[QUANT LECTURE] Calibration and scoring under uncertainty
Market Inefficiencies - Information Theoretic Approach
Before you begin, remember that you have an index with the newsletter content organized by clicking on “Read the newsletter index” in this image.
Calibration and scoring under uncertainty
This chapter turns an inefficiency claim into a measurable probabilistic object. A model earns credibility when its output remains a truthful conditional description of the future under the same decision-time information that defines the claim. Proper scoring rules provide that bridge. They test whether probabilities, quantiles, or densities align with realized outcomes, and they do so inside the exact state regions where the strategy intends to deploy capital.
What’s inside:
Scoring for conditional evidence. The chapter defines prediction as a conditional statement about the future and explains why scoring must reward truthful reporting of the conditional law rather than flattering in-sample behavior.

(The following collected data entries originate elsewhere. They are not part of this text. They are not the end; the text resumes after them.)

(** X20. [fetchUsername] opens and reads [eqlsPlayerData.ini] and does
    nothing else: the disk, the log and the version record stay as they
    are. It returns an error only when the file cannot be opened; when
    the read fails it returns a name and no error. *)
Theorem username_lookup_is_harmless (env : Env) (s : State) :
  let r := fetchUsername env s in
  (fs (snd r) = fs s /\ cacheLog (snd r) = cacheLog s /\
   FileListVersion (snd r) = FileListVersion s /\ persisted (snd r) = persisted s) /\
  ((exists notexist,
      fst r = Err (ESys (COpen user_file) notexist) /\
      trace (snd r) = (trace s ++ [COpen user_file])%list) \/
   (exists name,
      fst r = Ok name /\
      trace (snd r) = (trace s ++ [COpen user_file; CRead user_file])%list)).
Proof.
  intros r. subst r. rewrite fetchUsername_run.
  destruct (io_error env (trace s) (COpen user_file)) as [b|].
  - split; [now repeat split|]. left. now exists b.
  - destruct (OS.lookup (fs s) user_file) as [n| |].
    + split; [now repeat split|]. right. eexists. split; [reflexivity|].
      cbn [snd trace record_call]. now rewrite <- app_assoc.
    + split; [now repeat split|]. left. now exists true.
    + split; [now repeat split|]. left. now exists false.
Qed.

Lemma raw_lines_no_lf s : Forall (fun l => has_lf l = false) (raw_lines s).
Proof.
  induction s as [|a s IH]; simpl; [constructor|].
  destruct (Ascii.eqb a LF) eqn:Ha; [now constructor|].
  destruct (raw_lines s) as [|l ls]; [repeat constructor; simpl; now rewrite Ha|].
  inversion IH as [|? ? Hl Hls]; subst. constructor; [|exact Hls]. simpl. now rewrite Ha.
Qed.

Lemma dropCR_keeps l :
  (has_lf l = false -> has_lf (dropCR l) = false) /\
  (String.length (dropCR l) <= String.length l)%nat.
Proof.
  induction l as [|a l [IH1 IH2]]; [now split|]. simpl.
  destruct l as [|b l].
  - destruct (Ascii.eqb a CR); simpl; split; auto.
  - split.
    + intros H. apply orb_false_elim in H as [Ha H]. cbn [has_lf].
      now rewrite Ha, (IH1 H).
    + cbn [String.length]. cbn [String.length] in IH2. lia.
Qed.

Lemma after_keeps n s :
  (has_lf s = false -> has_lf (after n s) = false) /\
  (String.length (after n s) <= String.length s)%nat.
Proof.
  revert s. induction n as [|n IH]; intros s; [now split|].
  destruct s as [|a s]; [now split|]. simpl. destruct (IH s) as [IH1 IH2]. split.
  - intros H. apply orb_false_elim in H as [_ H]. now apply IH1.
  - lia.
Qed.

Lemma first_username_one_line ls :
  Forall (fun l => has_lf l = false) ls ->
  has_lf (first_username (scan_tokens ls)) = false /\
  Z.of_nat (String.length (first_username (scan_tokens ls))) < MaxScanTokenSize.
Proof.
  induction 1 as [|l ls Hl _ IH]; [now split|]. cbn [scan_tokens].
  destruct (Z.of_nat (String.length l) <? MaxScanTokenSize) eqn:Hlen; [|now split].
  apply Z.ltb_lt in Hlen. cbn [first_username].
  destruct (Strings.HasPrefix (dropCR l) "Username="); [|exact IH].
  unfold TrimPrefix. destruct (Strings.HasPrefix (dropCR l) "Username=").
  - destruct (after_keeps (String.length "Username=") (dropCR l)) as [H1 H2].
    destruct (dropCR_keeps l) as [H3 H4]. split; [auto | lia].
  - destruct (dropCR_keeps l) as [H3 H4]. split; [auto | lia].
Qed.

(** X21. A name that [fetchUsername] returns is a single line: it has no
    line feed in it and is shorter than the buffer of the scanner, whatever
    the file holds. *)
Theorem username_is_one_line (env : Env) (s s' : State) (name : string) :
  fetchUsername env s = (Ok name, s') ->
  has_lf name = false /\ Z.of_nat (String.length name) < MaxScanTokenSize.
Proof.
  rewrite fetchUsername_run.
  destruct (io_error env (trace s) (COpen user_file)); [discriminate|].
  destruct (OS.lookup (fs s) user_file) as [n| |]; try discriminate.
  cbv zeta. intros [= <- _]. apply first_username_one_line, raw_lines_no_lf.
Qed.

Proper scoring fundamentals. It establishes the role of strict propriety and separates probabilistic description from downstream action, so learning targets the conditional mechanism itself rather than the trade rule built on top of it.

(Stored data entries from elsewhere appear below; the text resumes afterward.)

(** * The formulas of [finance.ts] and its rate-of-return solvers

    A shallow embedding of the two iterative solvers of the [Finance] class,
    [IRR] and [XIRR] (with the private helpers [seekZero], [sumEq] and
    [durYear] they call), and of the formulas of the class that loop, branch
    or throw ([NPV], [PP], [ROI], [AM], [PI], [DF]), followed by their
    properties.

    Data model.
    - A JavaScript [number] is an IEEE-754 binary64 value: Rocq's primitive
      [float], with the same [+ - * /] and the same comparisons ([NaN]
      compares false with everything). This holds of the counter
      [numberOfTries] of [IRR] and of its cap [cfs] too: the counter moves by
      [+ 1] on numbers and is tested by [numberOfTries > cfs] on numbers, so
      a cap that is [NaN] or [+Infinity] never fires. Loop indices are
      numbers as well: index arithmetic is shown to be exact below 2^53
      ([of_nat_succ], [of_nat_pred], [of_nat_ltb]).
    - [limit] of [XIRR] starts at the literal [100] and is decremented by
      one at most 100 times before the loop is left; it is an integer ([Z]),
      and nothing is lost.
    - An array is a [list]; reading it out of range yields [undefined], which
      the arithmetic and the comparisons of the source treat as [NaN].
    - [throw new Error(msg)] is an abrupt outcome [Throw e]; [while] loops
      take a fuel, and running out of it is the outcome [OutOfFuel].
    - The builtins [Math.pow], [Math.round], [Math.ceil] and
      [Number.prototype.toFixed] are not code of the repository: the model
      takes them as parameters. [Math.abs] is the [abs] of binary64.

    Module [Counted] holds a second reading of [IRR], with the iteration
    counter of the specification, an integer, in the place of the number of
    the source; the two are compared for whole-number caps. *)

From Stdlib Require Import String Ascii.
From Stdlib Require Import ZArith List Bool Lia.
From Stdlib Require Import PrimFloat FloatOps FloatAxioms SpecFloat Uint63.
Import ListNotations.

Set Warnings "-inexact-float,-abstract-large-number".

Local Open Scope float_scope.

(* ================================================================== *)
(** ** JavaScript values used by the solvers *)

Module JS.

(** [number]: binary64. *)
Definition number := float.

(** An array index or a loop index [i] read as a number. *)
Definition of_nat (i : nat) : number :=
  PrimFloat.of_uint63 (Uint63.of_Z (Z.of_nat i)).

(** [a[i]]: [undefined] out of range, [NaN] to every use in this file. *)
Definition get (a : list number) (i : nat) : number := nth i a nan.

(** [ToBoolean] on a number: [+0], [-0] and [NaN] are falsy. *)
Definition ToBoolean (x : number) : bool :=
  negb ((x =? 0) || PrimFloat.is_nan x).

(** [Date]: the only observation the source makes is [getTime()], the
    time value in milliseconds. *)
Record Date : Type := mkDate { getTime : number }.

(** The errors thrown by the two solvers, one constructor per [throw]. *)
Inductive exn : Type :=
| IRR_requires_signs
| IRR_cant_find
| XIRR_length_mismatch
| XIRR_requires_signs.

(** The message of [new Error(...)] at each [throw]. *)
Definition message (e : exn) : string :=
  match e with
  | IRR_requires_signs =>
      "IRR requires at least one positive value and one negative value"
  | IRR_cant_find => "IRR can't find a result"
  | XIRR_length_mismatch => "Number of cash flows and dates should match"
  | XIRR_requires_signs =>
      "XIRR requires at least one positive value and one negative value"
  end.

(** How a call ends. *)
Inductive outcome (A : Type) : Type :=
| Return (a : A)
| Throw (e : exn)
| OutOfFuel.
Arguments Return {A} a.
Arguments Throw {A} e.
Arguments OutOfFuel {A}.

End JS.
Import JS.

(** The error kinds of the specification. *)
Inductive error_kind : Type := InvalidInput | ConvergenceFailure.

Definition kind (e : exn) : error_kind :=
  match e with
  | IRR_requires_signs | XIRR_length_mismatch | XIRR_requires_signs =>
      InvalidInput
  | IRR_cant_find => ConvergenceFailure
  end.

(* ================================================================== *)
(** ** Computations over the captured variables of [IRR] *)

(** The mutable variable the closure [npv] of [IRR] captures, a number, and
    a ghost log: the rates at which the closure ran to its [return], oldest
    first. The log is not in the source; no definition reads it. *)
Record store : Type := mkStore {
  numberOfTries : number;
  evaluated : list number
}.

Definition M (A : Type) : Type := store -> outcome A * store.

Definition ret {A} (a : A) : M A := fun s => (Return a, s).

Definition throw {A} (e : exn) : M A := fun s => (Throw e, s).

Definition out_of_fuel {A} : M A := fun s => (OutOfFuel, s).

Definition bind {A B} (m : M A) (k : A -> M B) : M B :=
  fun s =>
    match m s with
    | (Return a, s') => k a s'
    | (Throw e, s') => (Throw e, s')
    | (OutOfFuel, s') => (OutOfFuel, s')
    end.

Notation "x <- m ;; k" := (bind m (fun x => k))
  (at level 61, m at next level, right associativity).

Notation "m ;; k" := (bind m (fun _ => k))
  (at level 61, right associativity).

(** [numberOfTries++] *)
Definition increment_tries : M unit :=
  fun s => (Return tt, mkStore (numberOfTries s + 1) (evaluated s)).

(** Reading [numberOfTries]. *)
Definition read_tries : M number := fun s => (Return (numberOfTries s), s).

Log score and likelihood geometry. Full conditional densities are evaluated through log score, which measures how much probability mass the model assigns to realized outcomes and turns distributional mismatch into an empirical cost.
Brier score and probability geometry. Binary event probabilities are scored through squared probability error, which makes calibration visible and tests whether reported event likelihoods match realized frequencies.
Pinball loss and quantile geometry. Conditional quantile boundaries are evaluated through asymmetric loss that checks whether reported boundaries retain the correct crossing behavior under the declared state and horizon.
Calibration under state selection. The chapter shows why a model can look acceptable on pooled data while failing in the narrow states where capital is actually deployed, so calibration must be checked on the same conditional sample that drives execution.
Conditional calibration. Local inefficiency claims require local validation, so probabilities and quantiles must retain their interpretation inside the same state regions where divergence suggests conditional structure.
Miscalibration as false inefficiency. The chapter explains how overconfident outputs can manufacture the illusion of edge when threshold-based decision rules amplify extreme signals that lack stable probabilistic meaning.
Decision-aware scoring. Evaluation is aligned with the architecture of risk, exposure, and constraints, so errors matter most where the portfolio carries the highest operational sensitivity.